The author follows the same formula throughout the book: for each of the popular social services examined, he starts with an overview of the API to access the required data and how to configure the requisite authorization tokens to access it. He then proceeds to explain how to make requests, followed by a brief description of the important APIs and data sets returned. The author then presents a couple of algorithms to mine the data, and extract valuable statistics from it, describing the algorithms without assuming prior knowledge on the reader's end. Finally the author presents a cool visualization of the insights, using either Python libraries and packages, or Google Earth APIs. The formula is quite useful, and provides the book with consistency across chapters, which can be read independently and out of order.

The author starts with Twitter. He explains the structure of Twitter API, how it uses OAuth, and how to connect with it using the python "twitter" library. The chapter progresses with example python notebooks that show how to retrieve trending topics, user timelines, search results, and manipulate the tweet contents and tweet locations to gather interesting statistics about them. The writing style is expository, showing the notebooks piecemeal and explaining them well.

In the next chapter, the author focuses on Facebook and the social graph API. The chapter starts with an exposition of the entities available through Facebook (timeline, likes, locations, etc), how to grant access tokens to each of these entities, and introduces the Facebook query language FQL. The author provides ample examples that analyzes social graph connections, Facebook pages (Pepsi vs Coke examples), statistics on friends likes, and Friend graph cliques using PrettyTables, Histograms, and graph plots.

The author then tackles LinkedIn in a similar manner, but starts introducing the more interesting data mining techniques with a brief introduction to data clustering clustering algorithms. The author talks about normalizing the data, using NLTK for language processing, and describes and uses a couple of clustering algorithms such as greedy and hierarchical clustering, and k-means to cluster LinkedIn connections. The chapter ends with cool visualization of where the talent is using Google Earth.
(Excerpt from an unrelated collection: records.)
Lemma removeCells_fold o st0 ents st removed :
  (∀ id e, map st !! id = Some e → map st0 !! id = Some e) →
  let r := foldl (removeCells_each o) (st, removed) ents in
  r = foldl (removeCells_each o) (st, removed) (filter (present st0) ents)
  ∧ ∃ new,
      r.2 = removed ++ new
      ∧ (List.length new ≤ List.length ents)%nat
      ∧ Forall (λ e, ∃ c, Some c ∈ ents ∧ map st0 !! Cell.id c = Some e
                        ∧ map r.1 !! Cell.id e = None) new
      ∧ (∀ id e, map r.1 !! id = Some e → map st !! id = Some e).
Proof.
  revert st removed. induction ents as [|entry ents IH]; intros st removed Hsub.
  { simpl. split; [done|]. exists []. rewrite app_nil_r. by repeat split. }
  cbn zeta. rewrite filter_cons. cbn [foldl].
  destruct (get st (ByCell <$> entry)) as [cell|] eqn:Hg.
  - destruct (removeCells_each_found o st removed entry cell Hg)
      as (Hr & Hm & _).
    assert (present st0 entry) as Hp.
    { destruct entry as [c|]; [|done]. unfold present. simpl in *.
      by rewrite (Hsub _ _ Hg). }
    rewrite decide_True by done. cbn [foldl].
    destruct (removeCells_each o (st, removed) entry) as [st' removed'].
    simpl in Hr, Hm. subst removed'.
    destruct (IH st' (removed ++ [cell])) as (Heq & new & Hnew & Hlen & Hall & Hsub').
    { intros id e. rewrite Hm. intros [_ ?]%lookup_delete_Some. eauto. }
    split; [done|]. exists (cell :: new).
    split; [by rewrite Hnew, <- app_assoc|]. split; [simpl; lia|].
    split.
    + constructor.
      * destruct entry as [c|]; [|done]. exists c. simpl in Hg.
        split; [left|]. split; [eauto|].
        destruct (map _ !! Cell.id cell) as [e|] eqn:He; [|done].
        apply Hsub' in He. rewrite Hm in He.
        by apply lookup_delete_Some in He as [? _].
      * eapply Forall_impl; [exact Hall|]. intros e (c & Hc & Hrest).
        exists c. split; [by right|done].
    + intros id e He. apply Hsub' in He. rewrite Hm in He.
      by apply lookup_delete_Some in He as [_ ?].
  - rewrite removeCells_each_skip by done.
    destruct (IH st removed Hsub) as (Heq & new & Hnew & Hlen & Hall & Hsub').
    split.
    + rewrite Heq. case_decide; [|done]. cbn [foldl].
      by rewrite removeCells_each_skip.
    + exists new. split; [done|]. split; [simpl; lia|]. split; [|done].
      eapply Forall_impl; [exact Hall|]. intros e (c & Hc & Hrest).
      exists c. split; [by right|done].
Qed.

(** *** Consistency is kept by every operation *)

Lemma remove_consistent st ca options :
  consistent (length st) (cells st) (map st) →
  let st' := (remove st ca options).1 in
  consistent (length st') (cells st') (map st').
Proof.
  intros Hc. unfold remove, removeCells. cbn zeta.
  pose proof (removeCells_consistent (default Options.empty options)
    (entities_of ca) st [] Hc) as Hc'.
  destruct (foldl _ _ _) as [st' removed]. simpl in Hc'.
  by destruct (_ && _).
Qed.

Lemma sort_consistent st options :
  consistent (length st) (cells st) (map st) →
  consistent (length (sort st options)) (cells (sort st options))
    (map (sort st options)).
Proof.
  intros Hc. unfold sort. destruct (comparator st) as [cmp|]; [|done].
  assert (consistent (length st) (sorted_cells st cmp) (map st)) as Hc'.
  { eapply consistent_perm; [|exact Hc]. symmetry. apply sorted_cells_perm. }
  by destruct (negb _).
Qed.

Lemma reset_cleaned st :
  let st0 := cleared st in
  length st0 = 0 ∧ cells st0 = [] ∧ map st0 = ∅
  ∧ events st0 = events st ∧ comparator st0 = comparator st.
Proof.
  cbn zeta. unfold cleared. generalize (cells st). intros cs.
  assert (events (foldl unreference st cs) = events st
    ∧ comparator (foldl unreference st cs) = comparator st) as [He Hc].
  { revert st. induction cs as [|c cs IH]; intros st; simpl; [done|].
    destruct (IH (unreference st c)) as [-> ->].
    by destruct (unreference_fields st c) as (_ & _ & _ & ? & _ & ?). }
  by rewrite <- He, <- Hc.
Qed.

Lemma reset_consistent st ca options :
  consistent (length (reset st ca options)) (cells (reset st ca options))
    (map (reset st ca options)).
Proof.
  unfold reset. cbn zeta.
  destruct (reset_cleaned st) as (Hl & Hc & Hm & _).
  set (st0 := cleared _) in *.
  pose proof (add_consistent st0 ca
    (IndexOptions (Options.spread_silent_true (default Options.empty options)))
    None) as Hadd.
  rewrite Hl, Hc, Hm in Hadd. specialize (Hadd consistent_empty).
  by destruct (negb _).
Qed.

Lemma run_consistent st op :
  consistent (length st) (cells st) (map st) →
  consistent (length (run st op)) (cells (run st op)) (map (run st op)).
Proof.
  intros Hc. destruct op; simpl.
  - by apply add_consistent.
  - by apply remove_consistent.
  - apply reset_consistent.
  - by apply add_consistent.
  - by apply remove_consistent.
  - by apply add_consistent.
  - by apply remove_consistent.
  - by apply sort_consistent.
Qed.

Lemma new_consistent h ca cmp :
  let st := new h ca cmp : t Store in
  consistent (length st) (cells st) (map st).
Proof.
  unfold new. cbn zeta. destruct ca as [cs|].
  - apply reset_consistent.
  - apply consistent_empty.
Qed.

(** *** The bijection invariant *)

(** C1. After every sequence of public operations ([add], [remove],
    [reset], [push], [pop], [unshift], [shift], [sort]) the id index and
    the cell sequence are in bijection: no two cells of [cells] share an
    id, [map] holds a cell under an id exactly when that cell is in
    [cells] with that id, and [length] is both the length of [cells] and
    the size of [map]. *)
Theorem bijection_invariant (ops : list Op) st :
  bijection st → bijection (foldl run st ops).
Proof.
  rewrite <- !consistent_bijection. revert st.
  induction ops as [|op ops IH]; intros st Hc; simpl; [done|].
  by apply IH, run_consistent.
Qed.

(** A freshly constructed collection satisfies the invariant. *)
Lemma new_bijection h ca cmp : bijection (new h ca cmp : t Store).
Proof. apply consistent_bijection, new_consistent. Qed.

(** *** Adding a member again *)

(** C4. Adding a cell whose id is already present, without [merge], does
    nothing: the collection, its index, its length and its event log are
    what they were.  In a batch, no cell with a present id is among the
    added cells, which are the only ones inserted and announced. *)
Theorem add_existing_without_merge st c existing index options :
  get st (Some (ByCell c)) = Some existing →
  Options.truthy (Options.merge (add_options index options)) = false →
  add st (One c) index options = st
  ∧ ∀ ca e, e ∈ al_added (add_loop st ca index options) →
      Cell.id e ≠ Cell.id c.
Proof.
  intros Hg Hm. split.
  - unfold add, add_sort_flag, add_loop. simpl. unfold add_each. simpl.
    simpl in Hg. rewrite Hg, Hm. simpl.
    destruct (negb _); by destruct st.
  - intros ca e He Hid.
    destruct (add_loop_added st ca index options) as (_ & _ & Hnone & _).
    specialize (Hnone e He). simpl in Hg. congruence.
Qed.

(** *** Lookup by position *)

(** C7. [at] wraps a negative index around [length], so that [at(-1)] is
    [last()] and [at(-length)] is [first()]; an index that is out of range
    after wrapping yields [null], and an index in range yields the cell at
    that position. *)
Theorem at_wraps_negative_index st :
  length st = Z.of_nat (List.length (cells st)) →
  at_ st (-1) = last st
  ∧ at_ st (- length st) = first st
  ∧ ∀ i, let j := if i <? 0 then i + length st else i in
      (0 ≤ j < length st → at_ st i = cells st !! Z.to_nat j)
      ∧ (j < 0 ∨ length st ≤ j → at_ st i = None).
Proof.
  intros Hlen. split; [done|]. split.
  - unfold first, at_. destruct (Z.ltb_spec (- length st) 0).
    + by replace (- length st + length st) with 0 by lia.
    + by replace (- length st) with 0 by lia.
  - intros i. cbn zeta. unfold at_, JsArray.nth_z.
    set (j := if i <? 0 then _ else _). split.
    + intros Hj. by destruct (Z.ltb_spec j 0); [lia|].
    + intros Hj. destruct (Z.ltb_spec j 0); [done|].
      apply lookup_ge_None. lia.
Qed.

(** *** Removing from an empty collection *)

(** C10. On an empty collection [pop] and [shift] do not fail: the lookup
    by position yields [null], [remove] skips it, the collection is
    unchanged and the call returns [undefined]. *)
Theorem pop_shift_empty st options :
  cells st = [] →
  at_ st (length st - 1) = None
  ∧ at_ st 0 = None
  ∧ pop st options = (st, RemovedOne None)
  ∧ shift st options = (st, RemovedOne None).
Proof.
  intros Hc.
  assert (∀ i, at_ st i = None) as Hat.
  { intros i. unfold at_, JsArray.nth_z. rewrite Hc. by case_match. }
  split; [done|]. split; [done|].
  unfold pop, shift. rewrite !Hat. unfold remove, removeCells. simpl.
  by rewrite andb_false_r.
Qed.

(** *** Sorting *)

(** C9. [sort] does nothing when no comparator is configured.  With a
    single-key or multi-key comparator it reorders [cells] into ascending
    order of the key vectors, later keys breaking ties on earlier ones,
    and it is stable: the cells with one and the same key vector keep
    their relative order.  Nothing but [cells] changes, and a [sort] event
    is logged unless the call is silent. *)
Theorem sort_stable_ascending st options :
  (comparator st = None → sort st options = st)
  ∧ ∀ cmp paths,
      comparator st = Some cmp → key_paths cmp = Some paths →
      let st' := sort st options in
      let keys := sort_keys st paths in
      cells st' ≡ₚ cells st
      ∧ StronglySorted
          (λ a b, ArrayExt.lex_leb (keys a) (keys b) = true) (cells st')
      ∧ (∀ kv, filter (λ c, keys c = kv) (cells st')
               = filter (λ c, keys c = kv) (cells st))
      ∧ events st' =
          events st ++
          if Options.truthy (Options.silent (default Options.empty options))
          then [] else [ESort].
Proof.
  split.
  { intros Hcmp. unfold sort. by rewrite Hcmp. }
  intros cmp paths Hcmp Hpaths. cbn zeta. unfold sort. rewrite Hcmp.
  assert (sorted_cells st cmp =
    JsArray.stable_sort
      (λ a b, ArrayExt.lex_leb (sort_keys st paths a) (sort_keys st paths b))
      (cells st)) as Hsorted.
  { destruct cmp; simpl in Hpaths; [done|..]; by injection Hpaths as <-. }
  set (le := λ a b, ArrayExt.lex_leb _ _) in Hsorted.
  assert (cells (set_cells st (sorted_cells st cmp))
    = JsArray.stable_sort le (cells st)) as Hcs by done.
  split; [|split; [|split]].
  - destruct (negb _); simpl; rewrite Hsorted; apply stable_sort_perm.
  - assert (StronglySorted (λ a b, le a b = true)
      (JsArray.stable_sort le (cells st))) as Hss.
    { apply stable_sort_sorted.
      - intros x y. apply lex_leb_total.
      - intros x y z. apply lex_leb_trans.
        unfold sort_keys. by rewrite !length_fmap. }
    destruct (negb _); simpl; by rewrite Hsorted.
  - intros kv.
    assert (filter (λ c, sort_keys st paths c = kv)
        (JsArray.stable_sort le (cells st))
      = filter (λ c, sort_keys st paths c = kv) (cells st)) as Hf.
    { apply stable_sort_filter. intros x y Hx Hy. subst le. simpl.
      rewrite Hx, Hy. apply lex_leb_refl. }
    destruct (negb _); simpl; by rewrite Hsorted.
  - destruct (Options.truthy _); simpl; by rewrite ?app_nil_r.
Qed.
The author then proceeds to Google+, and describes an information retrieval example to cluster documents, using it to introduce concepts such as TF-IDF, document similarity, and analyzing language bigrams.
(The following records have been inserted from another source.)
(** * PLSCarousel: the slide-transition and autoplay state machine

    A shallow embedding of the [PLSCarousel] class (carousel component of
    PLS World News) and the properties of its navigation, transition,
    autoplay and gesture logic.

    Conventions of the embedding.
    - JavaScript integers (slide indices, pointer coordinates, the clock in
      milliseconds) are [Z].
    - The carousel instance ([this]) is the record [Carousel]; the closure
      variables of [bindSwipeEvents] are the record [SwipeVars]; the host
      environment (clock, pending [setTimeout] callbacks, the custom events
      dispatched on the element) completes the [Page].
    - A slide or a dot is represented by the one class the code toggles on
      it, ['active'].  Inline style writes that the code never reads back
      (opacity, transition, cursor), the [requestAnimationFrame] callback
      that only writes opacity, [innerHTML] other than the play/pause icon
      and the [aria-label] attributes are presentation only and are left
      out; the [translateX] offset of the track is kept.
    - The host element is present ([init]'s null guard is not taken).
    - A method either completes normally or throws a [TypeError] (property
      access on [undefined]); the state reached at the throw is kept. *)

From stdpp Require Import base tactics option list numbers strings.

Local Open Scope Z_scope.

(** ** Data model *)

Record Options := mkOptions {
  autoplay : bool;
  autoplayDelay : Z;
  loop : bool;
  showDots : bool;
  showArrows : bool;
  swipe : bool;
  fadeEffect : bool;
  pauseOnHover : bool
}.

(** The constructor's fallback defaults. *)
Definition defaultOptions : Options :=
  {| autoplay := true; autoplayDelay := 5000; loop := true; showDots := true;
     showArrows := true; swipe := true; fadeEffect := false;
     pauseOnHover := true |}.

(** Icon shown by the play/pause button. *)
Inductive Icon := fa_pause | fa_play.

(** [style.transform] of the track element [carouselInner]. *)
Inductive Transform := transform_unset | translateX (percent : Z).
The next chapters are about understanding blog posts, with a brief interlude on how to crawl and scrape the web, and how to summarize documents, which comes in handy if you have no time to read the full content of web pages and you'd like to figure out the gist of the document.

The following chapter tackles mining user emails, including high level statistics on who connects to who, and how frequently do they send emails to each other. The author uses the Enron data as an example, and introduces a toolkit to do the same with Gmail accounts

The last couple of chapters deal with Github project analytics, and micro formats and RDF. The book ends with a cookbook of recipes that list the problem to be solved, offers a solution, and discusses the salient points of the solution to drive a point home. Most of the cookbook recipes are for twitter, with a couple of cases for Facebook.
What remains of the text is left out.